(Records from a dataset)
_ _ _ _

(** C1, as the code has it.  When the asset is not in the cache of the
    session and the registry has a pipeline for its type, [DispatchEvent]
    succeeds and appends one work item to that pipeline; from then on every
    [DispatchEvent] of an event with the same asset in the same session,
    whatever was dispatched in between, fails with "this event has been
    scheduled previously" and leaves the dispatcher as it was.  [Schedule]
    of an event whose data is an asset that the cache does not hold succeeds
    as well; it reads the cache and never writes it. *)
Theorem dispatch_once_per_session :
  (forall (reg : Registry) (d : Dis) (e : DEvent) (p : DbAsset)
          (sess : Session) (hs : list string),
     DAsset e = Some p ->
     dSessions d !! DSession e = Some sess ->
     Cache.seen (SessCache sess) (DbAssetOf p) = false ->
     GetPipeline reg (AssetType (DbAssetOf p)) = inl hs ->
     exists d1,
       DispatchEvent reg d (Some e) = DispatchOk d1
       /\ pipelineQueue d1 (AssetType (DbAssetOf p))
          = pipelineQueue d (AssetType (DbAssetOf p)) ++ [NewEventDataElement e]
       /\ forall (es : list (option DEvent)) (e' : DEvent) (p' : DbAsset),
            DAsset e' = Some p' ->
            AssetKey (DbAssetOf p') = AssetKey (DbAssetOf p) ->
            DSession e' = DSession e ->
            DispatchEvent reg (dispatchAll reg d1 es) (Some e')
            = DispatchError errScheduled (dispatchAll reg d1 es))
  /\ (forall (now : Z) (fresh : positive) (s : Scheduler) (ev : Event)
             (a : OAMAsset) (ss : Session),
        Data ev = DataAsset a ->
        mgr s !! SessionID ev = Some ss ->
        Cache.seen (SessCache ss) a = false ->
        exists s' ev',
          Schedule now fresh s (Some ev) = ScheduleOk s' ev'
          /\ mgr s' = mgr s).
Proof.
  split.
  - intros reg d e p sess hs Ha Hs Hseen Hp.
    exists (afterEnqueue d e p sess). split; [|split].
    + rewrite (DispatchEvent_fresh reg d e p sess Ha Hs Hseen), Hp. reflexivity.
    + unfold pipelineQueue at 1. unfold afterEnqueue. cbn [dQueues].
      rewrite lookup_insert_eq. reflexivity.
    + intros es e' p' Ha' Hkey Hsid.
      apply later_dispatch_refused with (sid := DSession e) (a := DbAssetOf p) (p' := p'); auto.
      apply afterEnqueue_seen.
  - intros now fresh s ev a ss Hd Hs Hseen.
    unfold Schedule. rewrite Hd, Hs, Hseen. eexists _, _. split; reflexivity.
Qed.

Lemma dispatch_once_per_session_witness :
  (exists d1,
     DispatchEvent (specRegistry ∅) dis0 (Some ev0) = DispatchOk d1
     /\ DispatchEvent (specRegistry ∅) d1 (Some ev0)
        = DispatchError errScheduled d1)
  /\ (exists s' ev', Schedule 0 1%positive sched0 (Some assetEvent)
                     = ScheduleOk s' ev').
Proof.
  destruct dispatch_once_per_session as [Hd Hs]. split.
  - destruct (Hd (specRegistry ∅) dis0 ev0 storedExample emptySession [])
      as (d1 & H1 & _ & H2); try reflexivity.
    exists d1. split; [exact H1|].
    apply (H2 [] ev0 storedExample); reflexivity.
  - destruct (Hs 0 1%positive sched0 assetEvent exampleCom emptySession)
      as (s' & ev' & H & _); try reflexivity.
    exists s', ev'. exact H.
Defined.

(** C1 as stated fails: with a registry whose lookup fails for the asset
    type, the first [DispatchEvent] of an asset returns the lookup error,
    so it does not succeed, nothing is enqueued, and the second one is
    refused as a duplicate: no call succeeds for that asset.  On the side of
    the scheduler, [Schedule] does not record the asset: scheduling the same
    event a second time succeeds again. *)
Lemma first_dispatch_may_fail :
  DispatchEvent (strictRegistry ∅) dis0 (Some ev0)
  = DispatchError "no handlers registered for the asset type"
      (afterCacheInsert dis0 ev0 storedExample emptySession)
  /\ DispatchEvent (strictRegistry ∅)
       (afterCacheInsert dis0 ev0 storedExample emptySession) (Some ev0)
     = DispatchError errScheduled
         (afterCacheInsert dis0 ev0 storedExample emptySession)
  /\ pipelineQueue (afterCacheInsert dis0 ev0 storedExample emptySession) "FQDN"
     = []
  /\ exists s1 e1 s2 e2,
       Schedule 0 1%positive sched0 (Some assetEvent) = ScheduleOk s1 e1
       /\ Data e1 = DataAsset exampleCom
       /\ Schedule 1 2%positive s1 (Some e1) = ScheduleOk s2 e2.
Proof.
  split; [|split; [|split]].
  - reflexivity.
  - apply DispatchEvent_duplicate with (p := storedExample); [reflexivity|].
    apply afterCacheInsert_seen.
  - reflexivity.
  - eexists _, _, _, _. split; [reflexivity|]. split; reflexivity.
Qed.

(** C9, as the code has it.  When the pipeline lookup yields a pipeline
    without handlers (the registry of the specification does so for a type
    without handlers), [DispatchEvent] returns no error, but it does not
    complete the event: the work item is appended to the input queue of
    that pipeline and [WorkItemsTotal] is incremented, as for any other
    pipeline, while the completion queue and [WorkItemsCompleted] stay as
    they were. *)
Theorem dispatch_empty_pipeline_enqueues :
  (forall (handlers : gmap string (list string)) (assetType : string),
     handlers !! assetType = None ->
     GetPipeline (specRegistry handlers) assetType = inl [])
  /\ (forall (reg : Registry) (d : Dis) (e : DEvent) (p : DbAsset)
             (sess : Session),
        DAsset e = Some p ->
        dSessions d !! DSession e = Some sess ->
        Cache.seen (SessCache sess) (DbAssetOf p) = false ->
        GetPipeline reg (AssetType (DbAssetOf p)) = inl [] ->
        exists d1 sess1,
          DispatchEvent reg d (Some e) = DispatchOk d1
          /\ pipelineQueue d1 (AssetType (DbAssetOf p))
             = pipelineQueue d (AssetType (DbAssetOf p)) ++ [NewEventDataElement e]
          /\ dCompleted d1 = dCompleted d
          /\ dSessions d1 !! DSession e = Some sess1
          /\ WorkItemsTotal (SessStats sess1)
             = GoInt.incr (WorkItemsTotal (SessStats sess))
          /\ WorkItemsCompleted (SessStats sess1)
             = WorkItemsCompleted (SessStats sess)).
Proof.
  split.
  - intros handlers assetType H. cbn. rewrite H. reflexivity.
  - intros reg d e p sess Ha Hs Hseen Hp.
    eexists (afterEnqueue d e p sess), _. split; [|split; [|split; [|split; [|split]]]].
    + rewrite (DispatchEvent_fresh reg d e p sess Ha Hs Hseen), Hp. reflexivity.
    + unfold pipelineQueue at 1. unfold afterEnqueue. cbn [dQueues].
      rewrite lookup_insert_eq. reflexivity.
    + reflexivity.
    + unfold afterEnqueue. cbn [dSessions]. apply lookup_insert_eq.
    + reflexivity.
    + reflexivity.
Qed.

_ _ _ _

» TASK GOAL
Apply a filter for "NewEventDataElement" to the data above, then copy each line that matches.

» PROBLEM SOLUTION
          = pipelineQueue d (AssetType (DbAssetOf p)) ++ [NewEventDataElement e]
             = pipelineQueue d (AssetType (DbAssetOf p)) ++ [NewEventDataElement e]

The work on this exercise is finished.